HOW TO COMPLETE THIS TASK: Output every entry exactly as written.

SUPPLIED DATA:
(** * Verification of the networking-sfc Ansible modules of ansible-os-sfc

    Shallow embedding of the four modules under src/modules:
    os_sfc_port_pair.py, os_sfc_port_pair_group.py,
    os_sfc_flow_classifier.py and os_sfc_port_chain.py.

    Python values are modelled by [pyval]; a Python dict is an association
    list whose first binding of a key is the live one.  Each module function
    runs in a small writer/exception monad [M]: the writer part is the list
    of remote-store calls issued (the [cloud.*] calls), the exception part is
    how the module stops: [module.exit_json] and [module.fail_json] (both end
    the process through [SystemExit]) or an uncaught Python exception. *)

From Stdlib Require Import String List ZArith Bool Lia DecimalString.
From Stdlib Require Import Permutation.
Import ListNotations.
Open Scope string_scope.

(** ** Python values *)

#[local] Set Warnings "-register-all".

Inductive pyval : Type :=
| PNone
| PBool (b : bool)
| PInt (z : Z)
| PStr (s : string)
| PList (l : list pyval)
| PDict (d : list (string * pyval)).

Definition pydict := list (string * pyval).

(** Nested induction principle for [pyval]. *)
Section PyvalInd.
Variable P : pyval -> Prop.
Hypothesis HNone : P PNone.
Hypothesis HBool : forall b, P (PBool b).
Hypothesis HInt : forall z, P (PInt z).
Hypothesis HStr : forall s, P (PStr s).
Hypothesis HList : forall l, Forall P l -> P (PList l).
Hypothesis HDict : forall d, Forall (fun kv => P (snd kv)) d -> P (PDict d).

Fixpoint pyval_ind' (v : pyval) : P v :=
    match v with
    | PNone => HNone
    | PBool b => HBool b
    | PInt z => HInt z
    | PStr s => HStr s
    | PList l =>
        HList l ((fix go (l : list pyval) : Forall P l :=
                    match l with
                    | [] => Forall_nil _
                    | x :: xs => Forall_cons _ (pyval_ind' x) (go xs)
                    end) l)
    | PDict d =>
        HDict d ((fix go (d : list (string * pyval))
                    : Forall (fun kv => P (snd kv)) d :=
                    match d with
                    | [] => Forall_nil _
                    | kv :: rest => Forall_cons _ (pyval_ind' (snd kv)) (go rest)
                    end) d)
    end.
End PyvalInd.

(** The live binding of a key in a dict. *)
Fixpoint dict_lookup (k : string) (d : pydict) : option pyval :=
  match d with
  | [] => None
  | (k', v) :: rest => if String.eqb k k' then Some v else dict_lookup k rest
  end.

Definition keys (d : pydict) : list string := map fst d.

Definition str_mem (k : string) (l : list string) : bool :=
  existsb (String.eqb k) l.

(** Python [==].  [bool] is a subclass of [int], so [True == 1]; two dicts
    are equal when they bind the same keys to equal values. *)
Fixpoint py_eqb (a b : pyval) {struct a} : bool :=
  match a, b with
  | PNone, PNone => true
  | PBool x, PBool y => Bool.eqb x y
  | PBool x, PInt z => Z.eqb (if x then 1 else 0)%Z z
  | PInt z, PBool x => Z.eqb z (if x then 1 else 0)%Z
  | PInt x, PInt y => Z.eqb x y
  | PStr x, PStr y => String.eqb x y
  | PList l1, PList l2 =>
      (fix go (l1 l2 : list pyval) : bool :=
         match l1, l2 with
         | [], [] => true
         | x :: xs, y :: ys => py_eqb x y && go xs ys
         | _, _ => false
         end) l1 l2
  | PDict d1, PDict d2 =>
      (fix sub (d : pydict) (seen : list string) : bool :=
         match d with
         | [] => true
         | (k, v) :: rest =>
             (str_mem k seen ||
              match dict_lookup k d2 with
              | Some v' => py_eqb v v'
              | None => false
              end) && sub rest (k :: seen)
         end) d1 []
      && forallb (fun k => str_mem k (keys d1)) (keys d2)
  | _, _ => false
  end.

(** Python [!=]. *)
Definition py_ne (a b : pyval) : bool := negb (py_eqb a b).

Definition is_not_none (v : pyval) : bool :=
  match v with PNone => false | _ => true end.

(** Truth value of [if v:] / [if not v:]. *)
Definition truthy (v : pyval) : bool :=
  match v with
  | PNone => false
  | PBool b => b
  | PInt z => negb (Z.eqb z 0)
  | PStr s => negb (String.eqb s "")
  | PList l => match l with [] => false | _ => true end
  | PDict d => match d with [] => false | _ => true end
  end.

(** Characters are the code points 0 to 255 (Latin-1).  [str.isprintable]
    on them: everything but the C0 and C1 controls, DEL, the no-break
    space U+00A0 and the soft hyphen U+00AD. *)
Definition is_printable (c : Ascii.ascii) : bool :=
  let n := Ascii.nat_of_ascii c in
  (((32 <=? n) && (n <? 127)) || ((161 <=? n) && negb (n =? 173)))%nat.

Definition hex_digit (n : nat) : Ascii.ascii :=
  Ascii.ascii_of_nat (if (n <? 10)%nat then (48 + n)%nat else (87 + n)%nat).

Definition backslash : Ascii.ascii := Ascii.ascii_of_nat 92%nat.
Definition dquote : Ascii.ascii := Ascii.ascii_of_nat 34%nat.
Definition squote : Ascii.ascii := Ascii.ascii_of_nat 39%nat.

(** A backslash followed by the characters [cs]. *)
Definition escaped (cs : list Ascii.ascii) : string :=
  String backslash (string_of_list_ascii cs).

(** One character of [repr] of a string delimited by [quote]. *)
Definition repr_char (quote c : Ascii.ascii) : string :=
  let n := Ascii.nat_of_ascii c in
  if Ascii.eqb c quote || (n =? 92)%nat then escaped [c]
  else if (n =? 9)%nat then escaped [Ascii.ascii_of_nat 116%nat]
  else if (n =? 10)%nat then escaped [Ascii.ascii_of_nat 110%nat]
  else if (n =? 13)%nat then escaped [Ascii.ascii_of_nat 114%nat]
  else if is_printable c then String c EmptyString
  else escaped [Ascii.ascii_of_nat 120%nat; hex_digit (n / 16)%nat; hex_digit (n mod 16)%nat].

REPLY TO THE TASK:
(** * Verification of the networking-sfc Ansible modules of ansible-os-sfc

    Shallow embedding of the four modules under src/modules:
    os_sfc_port_pair.py, os_sfc_port_pair_group.py,
    os_sfc_flow_classifier.py and os_sfc_port_chain.py.

    Python values are modelled by [pyval]; a Python dict is an association
    list whose first binding of a key is the live one.  Each module function
    runs in a small writer/exception monad [M]: the writer part is the list
    of remote-store calls issued (the [cloud.*] calls), the exception part is
    how the module stops: [module.exit_json] and [module.fail_json] (both end
    the process through [SystemExit]) or an uncaught Python exception. *)

From Stdlib Require Import String List ZArith Bool Lia DecimalString.
From Stdlib Require Import Permutation.
Import ListNotations.
Open Scope string_scope.

(** ** Python values *)

#[local] Set Warnings "-register-all".

Inductive pyval : Type :=
| PNone
| PBool (b : bool)
| PInt (z : Z)
| PStr (s : string)
| PList (l : list pyval)
| PDict (d : list (string * pyval)).

Definition pydict := list (string * pyval).

(** Nested induction principle for [pyval]. *)
Section PyvalInd.
Variable P : pyval -> Prop.
Hypothesis HNone : P PNone.
Hypothesis HBool : forall b, P (PBool b).
Hypothesis HInt : forall z, P (PInt z).
Hypothesis HStr : forall s, P (PStr s).
Hypothesis HList : forall l, Forall P l -> P (PList l).
Hypothesis HDict : forall d, Forall (fun kv => P (snd kv)) d -> P (PDict d).

Fixpoint pyval_ind' (v : pyval) : P v :=
    match v with
    | PNone => HNone
    | PBool b => HBool b
    | PInt z => HInt z
    | PStr s => HStr s
    | PList l =>
        HList l ((fix go (l : list pyval) : Forall P l :=
                    match l with
                    | [] => Forall_nil _
                    | x :: xs => Forall_cons _ (pyval_ind' x) (go xs)
                    end) l)
    | PDict d =>
        HDict d ((fix go (d : list (string * pyval))
                    : Forall (fun kv => P (snd kv)) d :=
                    match d with
                    | [] => Forall_nil _
                    | kv :: rest => Forall_cons _ (pyval_ind' (snd kv)) (go rest)
                    end) d)
    end.
End PyvalInd.

(** The live binding of a key in a dict. *)
Fixpoint dict_lookup (k : string) (d : pydict) : option pyval :=
  match d with
  | [] => None
  | (k', v) :: rest => if String.eqb k k' then Some v else dict_lookup k rest
  end.

Definition keys (d : pydict) : list string := map fst d.

Definition str_mem (k : string) (l : list string) : bool :=
  existsb (String.eqb k) l.

(** Python [==].  [bool] is a subclass of [int], so [True == 1]; two dicts
    are equal when they bind the same keys to equal values. *)
Fixpoint py_eqb (a b : pyval) {struct a} : bool :=
  match a, b with
  | PNone, PNone => true
  | PBool x, PBool y => Bool.eqb x y
  | PBool x, PInt z => Z.eqb (if x then 1 else 0)%Z z
  | PInt z, PBool x => Z.eqb z (if x then 1 else 0)%Z
  | PInt x, PInt y => Z.eqb x y
  | PStr x, PStr y => String.eqb x y
  | PList l1, PList l2 =>
      (fix go (l1 l2 : list pyval) : bool :=
         match l1, l2 with
         | [], [] => true
         | x :: xs, y :: ys => py_eqb x y && go xs ys
         | _, _ => false
         end) l1 l2
  | PDict d1, PDict d2 =>
      (fix sub (d : pydict) (seen : list string) : bool :=
         match d with
         | [] => true
         | (k, v) :: rest =>
             (str_mem k seen ||
              match dict_lookup k d2 with
              | Some v' => py_eqb v v'
              | None => false
              end) && sub rest (k :: seen)
         end) d1 []
      && forallb (fun k => str_mem k (keys d1)) (keys d2)
  | _, _ => false
  end.

(** Python [!=]. *)
Definition py_ne (a b : pyval) : bool := negb (py_eqb a b).

Definition is_not_none (v : pyval) : bool :=
  match v with PNone => false | _ => true end.

(** Truth value of [if v:] / [if not v:]. *)
Definition truthy (v : pyval) : bool :=
  match v with
  | PNone => false
  | PBool b => b
  | PInt z => negb (Z.eqb z 0)
  | PStr s => negb (String.eqb s "")
  | PList l => match l with [] => false | _ => true end
  | PDict d => match d with [] => false | _ => true end
  end.

(** Characters are the code points 0 to 255 (Latin-1).  [str.isprintable]
    on them: everything but the C0 and C1 controls, DEL, the no-break
    space U+00A0 and the soft hyphen U+00AD. *)
Definition is_printable (c : Ascii.ascii) : bool :=
  let n := Ascii.nat_of_ascii c in
  (((32 <=? n) && (n <? 127)) || ((161 <=? n) && negb (n =? 173)))%nat.

Definition hex_digit (n : nat) : Ascii.ascii :=
  Ascii.ascii_of_nat (if (n <? 10)%nat then (48 + n)%nat else (87 + n)%nat).

Definition backslash : Ascii.ascii := Ascii.ascii_of_nat 92%nat.
Definition dquote : Ascii.ascii := Ascii.ascii_of_nat 34%nat.
Definition squote : Ascii.ascii := Ascii.ascii_of_nat 39%nat.

(** A backslash followed by the characters [cs]. *)
Definition escaped (cs : list Ascii.ascii) : string :=
  String backslash (string_of_list_ascii cs).

(** One character of [repr] of a string delimited by [quote]. *)
Definition repr_char (quote c : Ascii.ascii) : string :=
  let n := Ascii.nat_of_ascii c in
  if Ascii.eqb c quote || (n =? 92)%nat then escaped [c]
  else if (n =? 9)%nat then escaped [Ascii.ascii_of_nat 116%nat]
  else if (n =? 10)%nat then escaped [Ascii.ascii_of_nat 110%nat]
  else if (n =? 13)%nat then escaped [Ascii.ascii_of_nat 114%nat]
  else if is_printable c then String c EmptyString
  else escaped [Ascii.ascii_of_nat 120%nat; hex_digit (n / 16)%nat; hex_digit (n mod 16)%nat].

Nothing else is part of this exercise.